(** C9: when a model has [dim <= 0] or a parameter array whose length
    is not [dim], or the thresholds in force have [ai_min <= human_max]
    (primary or secondary), [main] ends with an error after reading
    model files only: the dataset is not opened and no summary is
    written or printed. *)
Theorem fatal_before_any_row `{PyRuntime} (env : Env) (args : Args) :
  fatal_configuration env args ->
  exists log e, main env args = (log, inl e) /\ Forall is_model_read log.
Proof.
  intros Hfatal. unfold main, load_model_io.
  destruct (load_model (read_json env) (a_model args)) as [e|m] eqn:Hm.
  { eexists _, _. split; [reflexivity|]. repeat constructor. }
  assert (Hm_ok : ~ exists raw, read_json env (a_model args) = Some raw /\ invalid_model raw).
  { intros (raw & Hraw & Hbad).
    destruct (load_model_invalid _ _ _ Hraw Hbad) as [msg Hmsg]. congruence. }
  destruct (String.eqb_spec (a_model_ja args) "") as [Hja|Hja].
  - cbn -[effective_thresholds].
    destruct (effective_thresholds m (a_human_threshold args) (a_ai_threshold args))
      as [e|[human ai]] eqn:Heff.
    { eexists _, _. split; [reflexivity|]. repeat constructor. }
    cbn. destruct (ai <=? human)%float eqn:Hcross.
    { eexists _, _. split; [reflexivity|]. repeat constructor. }
    exfalso. destruct Hfatal as [Hf|[[Hne _]|[(m' & Hm' & Hc)|[Hne _]]]];
      try contradiction.
    rewrite Hm in Hm'. injection Hm' as <-.
    destruct Hc as (human' & ai' & Heff' & Hc).
    rewrite Heff in Heff'. injection Heff' as <- <-. congruence.
  - destruct (load_model (read_json env) (a_model_ja args)) as [e|ja] eqn:Hmja.
    { eexists _, _. split; [reflexivity|]. repeat constructor. }
    cbn -[effective_thresholds].
    destruct (effective_thresholds m (a_human_threshold args) (a_ai_threshold args))
      as [e|[human ai]] eqn:Heff.
    { eexists _, _. split; [reflexivity|]. repeat constructor. }
    cbn -[effective_thresholds]. destruct (ai <=? human)%float eqn:Hcross.
    { eexists _, _. split; [reflexivity|]. repeat constructor. }
    destruct (effective_thresholds ja (a_human_threshold_ja args) (a_ai_threshold_ja args))
      as [e|[human_ja ai_ja]] eqn:Heff_ja.
    { eexists _, _. split; [reflexivity|]. repeat constructor. }
    cbn. destruct (ai_ja <=? human_ja)%float eqn:Hcross_ja.
    { eexists _, _. split; [reflexivity|]. repeat constructor. }
    exfalso.
    destruct Hfatal as [Hf|[(_ & raw & Hraw & Hbad)|[(m' & Hm' & Hc)|(_ & m' & Hm' & Hc)]]].
    + contradiction.
    + destruct (load_model_invalid _ _ _ Hraw Hbad) as [msg Hmsg]. congruence.
    + rewrite Hm in Hm'. injection Hm' as <-.
      destruct Hc as (human' & ai' & Heff' & Hc).
      rewrite Heff in Heff'. injection Heff' as <- <-. congruence.
    + rewrite Hmja in Hm'. injection Hm' as <-.
      destruct Hc as (human' & ai' & Heff' & Hc).
      rewrite Heff_ja in Heff'. injection Heff' as <- <-. congruence.
Qed.
(** * Reading a field back from a sequence of writes.  Each premise but the last
    is solved by computation on the shape of the writes. *)
Section read_back.
Context (fs : list field) (p : bytes) (sh : list (Z * Z)) (len : Z).
Context (Hsh : shape_of fs = sh) (Hlen : zlen p = len) (Hfit : fits len sh = true).

Lemma slice_blits o n i bs :
  0 <= o -> trace o n sh 0 SBase = SField i -> fs !! i = Some (o, bs) -> zlen bs = n ->
  slice o n (blits fs p) = bs.
Proof using All.
  intros Ho Ht Hi <-. pose proof (zlen_nonneg bs).
  erewrite blits_read_field by eauto. rewrite Z.sub_diag. apply slice_all.
Qed.

Lemma slice_blits_sub o n i off bs :
  0 <= o -> 0 <= n -> trace o n sh 0 SBase = SField i -> fs !! i = Some (off, bs) ->
  slice o n (blits fs p) = slice (o - off) n bs.
Proof using All. intros. by eapply blits_read_field. Qed.

Lemma get16_blits o i v :
  0 <= o -> trace o 2 sh 0 SBase = SField i -> fs !! i = Some (put16 o v) ->
  0 <= v < 2 ^ 16 -> get16 o (blits fs p) = v.
Proof using All.
  intros Ho Ht Hi Hv. unfold get16. rewrite (slice_blits o 2 i (le 2 v)) by done.
  rewrite unle_le. by apply Z.mod_small.
Qed.

Lemma get32_blits o i v :
  0 <= o -> trace o 4 sh 0 SBase = SField i -> fs !! i = Some (put32 o v) ->
  0 <= v < 2 ^ 32 -> get32 o (blits fs p) = v.
Proof using All.
  intros Ho Ht Hi Hv. unfold get32. rewrite (slice_blits o 4 i (le 4 v)) by done.
  rewrite unle_le. by apply Z.mod_small.
Qed.

Lemma get64_blits o i v :
  0 <= o -> trace o 8 sh 0 SBase = SField i -> fs !! i = Some (put64 o v) ->
  0 <= v < 2 ^ 64 -> get64 o (blits fs p) = v.
Proof using All.
  intros Ho Ht Hi Hv. unfold get64. rewrite (slice_blits o 8 i (le 8 v)) by done.
  rewrite unle_le. by apply Z.mod_small.
Qed.
End read_back.

(** Reads [slice o n (blits fs p)] or [getN o (blits fs p)] back; the shape and
    the buffer length are hypotheses of the context. *)
Ltac read_back :=
  first
    [ eapply get16_blits | eapply get32_blits | eapply get64_blits | eapply slice_blits ];
  [ eassumption | eassumption | reflexivity | lia | reflexivity | reflexivity | .. ].
Ltac read_zero :=
  erewrite slice_blits_sub;
  [ | eassumption | eassumption | reflexivity | lia | lia | reflexivity | reflexivity ];
  rewrite slice_fill by (first [lia | vm_compute; discriminate]).

Lemma get_le_range n off p :
  0 <= off -> 0 <= n -> off + n <= zlen p -> is_bytes p ->
  0 <= unle (slice off n p) < 2 ^ (8 * n).
Proof.
  intros. rewrite <- (zlen_slice off n p) at 3 by lia.
  apply unle_range. unfold slice. by apply Forall_take, Forall_drop.
Qed.

Lemma is_bytes_slice off n p : is_bytes p -> is_bytes (slice off n p).
Proof. intros. by apply Forall_take, Forall_drop. Qed.

Lemma is_bytes_fill n v : is_byte v -> is_bytes (fill n v).
Proof. intros. by apply Forall_replicate. Qed.

Lemma is_bytes_blit off bs p : is_bytes bs -> is_bytes p -> is_bytes (blit off bs p).
Proof. intros. apply Forall_app; split; [by apply Forall_take|]. apply Forall_app; split; [done|by apply Forall_drop]. Qed.

Lemma is_bytes_blits fs p : Forall (fun f => is_bytes f.2) fs -> is_bytes p -> is_bytes (blits fs p).
Proof.
  intros H. revert p. induction H as [|[o bs] fs Hb Hfs IH]; intros p Hp; simpl; [done|].
  apply IH. by apply is_bytes_blit.
Qed.

(** [is_bytes] by computation, for concrete inputs. *)
Definition is_bytesb (p : bytes) : bool := forallb (fun b => (0 <=? b) && (b <? 256)) p.

Lemma is_bytesb_sound p : is_bytesb p = true -> is_bytes p.
Proof.
  unfold is_bytesb. rewrite forallb_forall. intros H. apply Forall_forall. intros x Hx.
  apply list_elem_of_In, H in Hx. unfold is_byte. lia.
Qed.

(** A region read through [unle] determines its bytes. *)
Lemma slice_of_get n off p v :
  0 <= off -> off + Z.of_nat n <= zlen p -> is_bytes p ->
  unle (slice off (Z.of_nat n) p) = v -> slice off (Z.of_nat n) p = le n v.
Proof.
  intros ? ? Hp <-. rewrite <- (le_unle (slice off (Z.of_nat n) p)) at 1 by by apply is_bytes_slice.
  f_equal. pose proof (zlen_slice off (Z.of_nat n) p). unfold zlen in *. lia.
Qed.

(** ** Buffers read as lists of regions *)
Definition reads_as (p : bytes) (rs : list (Z * Z * bytes)) : Prop :=
  Forall (fun '(o, n, bs) => slice o n p = bs) rs.

(** Two buffers that read as the same regions, tiling them, are equal. *)
Lemma reads_as_eq rs len p q :
  tiles 0 (map fst rs) = Some len -> zlen p = len -> zlen q = len -> reads_as p rs -> reads_as q rs -> p = q.
Proof.
  intros Ht Hp Hq Rp Rq. apply (bytes_ext_tiles (map fst rs) len); [done|done|done|].
  apply Forall_map. unfold reads_as in *. clear Ht. revert Rp Rq.
  induction rs as [|[[o n] bs] rs IH]; intros Rp Rq; [by apply Forall_nil|].
  apply Forall_cons in Rp as [E1 ?], Rq as [E2 ?]. apply Forall_cons. split; [by cbn; rewrite E1, E2|by apply IH].
Qed.

Lemma slice1_znth i v p : 0 <= i < zlen p -> slice i 1 p = [v] <-> znth i p = v.
Proof.
  intros Hi. split; [apply znth_slice|]. intros <-. pose proof (zlen_slice i 1 p ltac:(lia) ltac:(lia) ltac:(lia)) as Hl.
  destruct (slice i 1 p) as [|x [|]] eqn:E; unfold zlen in Hl; simpl in Hl; [lia| |lia].
  by rewrite (znth_slice i x p E).
Qed.

Lemma get_le_slice n off p v :
  0 <= off -> off + Z.of_nat n <= zlen p -> is_bytes p -> 0 <= v < 2 ^ (8 * Z.of_nat n) ->
  slice off (Z.of_nat n) p = le n v <-> unle (slice off (Z.of_nat n) p) = v.
Proof.
  intros ? ? ? Hv. split; [intros ->; rewrite unle_le; by apply Z.mod_small|by apply slice_of_get].
Qed.

Lemma get16_slice off p v :
  0 <= off -> off + 2 <= zlen p -> is_bytes p -> 0 <= v < 2 ^ 16 -> slice off 2 p = le 2 v <-> get16 off p = v.
Proof. intros. by apply (get_le_slice 2). Qed.

Lemma get32_slice off p v :
  0 <= off -> off + 4 <= zlen p -> is_bytes p -> 0 <= v < 2 ^ 32 -> slice off 4 p = le 4 v <-> get32 off p = v.
Proof. intros. by apply (get_le_slice 4). Qed.

Lemma get64_slice off p v :
  0 <= off -> off + 8 <= zlen p -> is_bytes p -> 0 <= v < 2 ^ 64 -> slice off 8 p = le 8 v <-> get64 off p = v.
Proof. intros. by apply (get_le_slice 8). Qed.

Lemma znth_range i p : 0 <= i < zlen p -> is_bytes p -> is_byte (znth i p).
Proof.
  intros Hi Hp. pose proof (is_bytes_slice i 1 p Hp) as H.
  rewrite (proj2 (slice1_znth i (znth i p) p Hi) eq_refl) in H. by apply Forall_inv in H.
Qed.

Lemma znth_insert i k v m : 0 <= i < zlen m -> 0 <= k ->
  znth k (<[Z.to_nat i := v]> m) = if i =? k then v else znth k m.
Proof.
  intros Hi Hk. unfold znth, zlen in *. rewrite !nth_lookup. destruct (Z.eqb_spec i k) as [->|].
  - by rewrite list_lookup_insert_eq by lia.
  - by rewrite list_lookup_insert_ne by lia.
Qed.

(** Reads a region of [blits fs p] that is a field, or untouched zeros. *)
Ltac reads_blits :=
  unfold reads_as; repeat (apply Forall_cons; split); [..|by apply Forall_nil];
  first [ eapply slice_blits; [eassumption|eassumption|reflexivity|lia|reflexivity|reflexivity|];
          rewrite ?zlen_le, ?zlen_be; done
        | read_zero; done
        | erewrite blits_read_base; [|eassumption|eassumption|reflexivity|lia|lia|reflexivity];
          rewrite slice_fill by lia; reflexivity ].

(** ** Tables of 32-bit words *)
Fixpoint words (l : list Z) : bytes :=
  match l with
  | [] => []
  | v :: l => le 4 v ++ words l
  end.
Definition is_word (v : Z) : Prop := 0 <= v < 2 ^ 32.

Lemma zlen_words l : zlen (words l) = 4 * zlen l.
Proof.
  induction l as [|v l IH]; [done|].
  change (words (v :: l)) with (le 4 v ++ words l). rewrite zlen_app, zlen_le, zlen_cons. lia.
Qed.

Lemma words_concat l : words l = concat (map (le 4) l).
Proof. induction l as [|v l IH]; [done|]. cbn [words map concat]. by rewrite IH. Qed.

Lemma is_bytes_words l : is_bytes (words l).
Proof. induction l; cbn [words]; [constructor|]. apply Forall_app; split; [apply le_is_bytes|done]. Qed.

Lemma blits_words base l p :
  0 <= base -> base + 4 * zlen l <= zlen p ->
  blits (table base 4 (map (le 4) l)) p = blit base (words l) p.
Proof.
  intros. rewrite blits_table; [|lia| |rewrite zlen_map; lia].
  - rewrite words_concat. destruct l; [|done]. unfold blit. simpl. rewrite zlen_nil, Z.add_0_r. by rewrite take_drop.
  - apply Forall_map, Forall_true. intros; apply zlen_le.
Qed.

(** Every write of a concrete list of writes writes bytes. *)
Ltac bytes_fields :=
  repeat (apply Forall_cons; split; [cbn [snd];
    first [ apply le_is_bytes | apply is_bytes_words | apply is_bytes_fill; unfold is_byte; lia
          | assumption | by apply is_bytesb_sound ]|]);
  apply Forall_nil; done.

Lemma length_get_table off n p : length (get_table off n p) = n.
Proof. revert off; induction n; intros; simpl; auto. Qed.

Lemma get_table_words off p l :
  0 <= off -> Forall is_word l -> slice off (4 * zlen l) p = words l -> get_table off (length l) p = l.
Proof.
  intros Hoff Hl. revert off Hoff. induction Hl as [|v l Hv Hl IH]; intros off Hoff Hs; [done|].
  pose proof (zlen_nonneg l). rewrite zlen_cons in Hs.
  replace (4 * (zlen l + 1)) with (4 + 4 * zlen l) in Hs by lia. rewrite slice_split in Hs by lia.
  cbn [words] in Hs. pose proof (zlen_le 4 v) as H4.
  apply app_inj_1 in Hs as [H1 H2].
  2:{ pose proof (f_equal length Hs) as Hn. rewrite !length_app in Hn. pose proof (zlen_words l).
      unfold zlen, slice in *. rewrite !length_take, !length_drop in *. lia. }
  cbn [get_table length]. f_equal; [|apply IH; [lia|done]].
  unfold get32. rewrite H1, unle_le. by apply Z.mod_small.
Qed.

Lemma slice_get_table off n p :
  0 <= off -> off + 4 * Z.of_nat n <= zlen p -> is_bytes p ->
  slice off (4 * Z.of_nat n) p = words (get_table off n p).
Proof.
  intros Hoff Hl Hp. revert off Hoff Hl. induction n as [|n IH]; intros off Hoff Hl.
  - done.
  - replace (4 * Z.of_nat (S n)) with (4 + 4 * Z.of_nat n) by lia.
    rewrite slice_split, IH by lia. cbn [words get_table]. f_equal.
    by apply (slice_of_get 4 off); [lia|lia|done|].
Qed.

Lemma get_table_is_word off n p :
  0 <= off -> off + 4 * Z.of_nat n <= zlen p -> is_bytes p -> Forall is_word (get_table off n p).
Proof.
  intros Hoff Hl Hp. revert off Hoff Hl. induction n as [|n IH]; intros off Hoff Hl; simpl; constructor.
  - apply (get_le_range 4); lia || done.
  - apply IH; lia.
Qed.

Lemma forallb_combine_eq l k :
  length l = length k -> forallb (fun '(v, b) => v =? b) (combine l k) = true <-> l = k.
Proof.
  revert k; induction l as [|v l IH]; intros [|b k] Hl; simpl in *; try done.
  rewrite andb_true_iff, Z.eqb_eq, IH by lia. split; [by intros [-> ->]|by intros [= -> ->]].
Qed.

(** ** Consecutive regions *)
Lemma zero_fill p n : zlen p = n -> zero p = true -> p = fill n 0.
Proof. intros <-. apply zero_spec. Qed.

(** A buffer made of consecutive regions reads as them. *)
Lemma reads_as_concat rs : forall at_ pre len, zlen pre = at_ -> tiles at_ (map fst rs) = Some len ->
  Forall (fun r => zlen r.2 = r.1.2) rs ->
  reads_as (pre ++ concat (map snd rs)) rs /\ zlen (pre ++ concat (map snd rs)) = len.
Proof.
  induction rs as [|[[o n] bs] rs IH]; intros at_ pre len Hp Ht Hl.
  - injection Ht as <-. split; [by apply Forall_nil|]. cbn. by rewrite app_nil_r.
  - cbn [map fst snd tiles concat] in *. destruct (_ && _) eqn:E; [|done].
    apply andb_true_iff in E as [->%Z.eqb_eq Hn%Z.leb_le]. apply Forall_cons in Hl as [Hb Hl]. cbn [fst snd] in Hb.
    rewrite app_assoc. destruct (IH (at_ + n) (pre ++ bs) len) as [IH1 IH2]; [rewrite zlen_app; lia|done|done|].
    split; [|done]. apply Forall_cons. split; [|done]. rewrite slice_app_l; [|pose proof (zlen_nonneg pre); lia|lia|rewrite zlen_app; lia].
    rewrite slice_app_r by lia. rewrite Hp, Z.sub_diag, <- Hb. apply slice_all.
Qed.

(** Fields that tile a buffer replace it. *)
Lemma blits_tiled fs : forall at_ p, 0 <= at_ -> tiles at_ (shape_of fs) = Some (zlen p) ->
  blits fs p = slice 0 at_ p ++ concat (map snd fs).
Proof.
  induction fs as [|[o bs] fs IH]; intros at_ p Hat Ht.
  - injection Ht as ->. rewrite slice_all. cbn. by rewrite app_nil_r.
  - cbn [shape_of map tiles] in Ht. destruct (_ && _) eqn:E; [|done]. apply andb_true_iff in E as [->%Z.eqb_eq Hn%Z.leb_le].
    assert (Hl : at_ + zlen bs <= zlen p).
    { clear -Ht. revert Ht. generalize (at_ + zlen bs). change (map _ fs) with (shape_of fs). induction (shape_of fs) as [|[o n] sh IH]; cbn; intros a; [intros [= ->]; lia|].
      destruct (_ && _) eqn:E; [|done]. intros H%IH. lia. }
    rewrite blits_cons. rewrite (IH (at_ + zlen bs)); [|lia|by rewrite zlen_blit by lia].
    rewrite slice_split, slice_blit_disj, slice_blit_same by lia. cbn [map snd concat]. by rewrite <- app_assoc.
Qed.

..........

The answer is a number alone: how many lines of the data contain the string "clear"?

2